Lepidobero

Scientific classification
- Kingdom: Animalia
- Phylum: Chordata
- Class: Actinopterygii
- Order: Perciformes
- Suborder: Cottoidei
- Superfamily: Cottoidea
- Family: Psychrolutidae
- Genus: Lepidobero K. J. Qin & X. B. Jin, 1992
- Species: L. sinensis
- Binomial name: Lepidobero sinensis K. J. Qin & X. B. Jin, 1992

= Lepidobero =

- Authority: K. J. Qin & X. B. Jin, 1992
- Parent authority: K. J. Qin & X. B. Jin, 1992

Genus of fish

Lepidobero is a monospecific genus of freshwater ray-finned fish belonging to the family Cottidae, the typical sculpins. Its only species is Lepidobero sinensis which is endemic to China.

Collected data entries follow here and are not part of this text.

(* ===== verification/Merging.v ===== *)
(** The fold of a negotiation round: internal/contractworkflowengine/
    negotiationmerging (mergechangerequests.go, datatypes.go).

    [fold_requests] is the loop of [MergeChangeRequests] on the sorted requests,
    with the discard log it carries.  Object keys are matched exactly; the parser
    of RFC 3339 times is an argument. *)
From S2P Require Import Prelude Json ContractState Store Repos Validation.

Record ChangeRequest := {
  cr_Name : option string;
  cr_Description : option string;
  cr_ContractData : option json;
  cr_StartDate : option string;
  cr_ExpDate : option string;
  cr_ExpNoticePeriod : option Z;
  cr_ExpPolicy : option string
}.

(** A [*string] field: absent and null leave it nil, another type is an error. *)
Definition string_field (m : gmap string json) (key : string) : result (option string) :=
  match m !! key with
  | None | Some JNull => Ok None
  | Some (JStr s) => Ok (Some s)
  | Some _ => Err (Errorf "json: cannot unmarshal value into Go struct field of type string")
  end.

Fixpoint digits_Z (acc : Z) (l : list ascii) : option Z :=
  match l with
  | [] => Some acc
  | c :: l' =>
      let n := Z.of_nat (Ascii.nat_of_ascii c) in
      if (48 <=? n) && (n <=? 57) then digits_Z (10 * acc + (n - 48)) l' else None
  end.

(** An integer literal that fits the 64-bit [int]. *)
Definition int_of_literal (lit : string) : option Z :=
  z ← match String.list_ascii_of_string lit with
      | "-"%char :: ((_ :: _) as ds) => Z.opp <$> digits_Z 0 ds
      | (_ :: _) as ds => digits_Z 0 ds
      | [] => None
      end;
  if (-9223372036854775808 <=? z) && (z <=? 9223372036854775807) then Some z else None.

Example int_literals :
  (int_of_literal <$> ["42"; "-42"; "0"; "-"; ""; "9223372036854775807"; "9223372036854775808"; "1.5"]) =
  [Some 42; Some (-42); Some 0; None; None; Some 9223372036854775807; None; None].
Proof. reflexivity. Qed.

Definition int_field (m : gmap string json) (key : string) : result (option Z) :=
  match m !! key with
  | None | Some JNull => Ok None
  | Some (JNum lit) =>
      match int_of_literal lit with
      | Some z => Ok (Some z)
      | None => Err (Errorf "json: cannot unmarshal number into Go struct field of type int")
      end
  | Some _ => Err (Errorf "json: cannot unmarshal value into Go struct field of type int")
  end.

(** A [*json.RawMessage] field. *)
Definition raw_field (m : gmap string json) (key : string) : option json :=
  match m !! key with None | Some JNull => None | v => v end.

(** [json.Unmarshal(raw, &change)]. *)
Definition Unmarshal_ChangeRequest (raw : json) : result ChangeRequest :=
  m ← Unmarshal_map raw;
  name ← string_field m "name";
  description ← string_field m "description";
  start_date ← string_field m "start_date";
  exp_date ← string_field m "exp_date";
  notice ← int_field m "exp_notice_period";
  policy ← string_field m "exp_policy";
  Ok {| cr_Name := name; cr_Description := description;
        cr_ContractData := raw_field m "contract_data"; cr_StartDate := start_date;
        cr_ExpDate := exp_date; cr_ExpNoticePeriod := notice; cr_ExpPolicy := policy |}.

Definition fieldsSetBy (change : ChangeRequest) : list string :=
  let set {A} (v : option A) (name : string) := match v with Some _ => [name] | None => [] end in
  set (cr_Name change) "name" ++ set (cr_Description change) "description"
  ++ set (cr_StartDate change) "start_date" ++ set (cr_ExpDate change) "exp_date"
  ++ set (cr_ExpNoticePeriod change) "exp_notice_period"
  ++ set (cr_ExpPolicy change) "exp_policy" ++ set (cr_ContractData change) "contract_data".

(** ** The discard log *)

(** [holder], and [entries] in the order of [order]. *)
Record discardLog := { holder : gmap string string; entries : list Supersession }.

Definition newDiscardLog : discardLog := {| holder := ∅; entries := [] |}.

(** Append the field to the entry of this loser and winner, or open one. *)
Fixpoint add_entry (loser winner field : string) (l : list Supersession) : list Supersession :=
  match l with
  | [] => [{| NegotiationID := loser; SupersededByID := winner; Fields := [field] |}]
  | x :: l' =>
      if bool_decide (NegotiationID x = loser) && bool_decide (SupersededByID x = winner)
      then {| NegotiationID := loser; SupersededByID := winner; Fields := Fields x ++ [field] |} :: l'
      else x :: add_entry loser winner field l'
  end.

Definition claim_field (negotiationID : string) (d : discardLog) (field : string) : discardLog :=
  {| holder := <[field := negotiationID]> (holder d);
     entries :=
       match holder d !! field with
       | Some previous =>
           if bool_decide (previous = negotiationID) then entries d
           else add_entry previous negotiationID field (entries d)
       | None => entries d
       end |}.

Definition claim (d : discardLog) (negotiationID : string) (fields : list string) : discardLog :=
  foldl (claim_field negotiationID) d fields.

Lepidobero was first proposed as a genus in 1992 by the Chinese biologists in Qin Ke-Jing and Jin Xin-Bo when they described its only species Lepidobero sinensis with its type locality given as Hei-Shi-Jiao, Dalian in Liaoning. This taxon is placed in the family Cottidae by some authorities, while others place it in the subfamily Psychrolutinae of the family Psychrolutidae.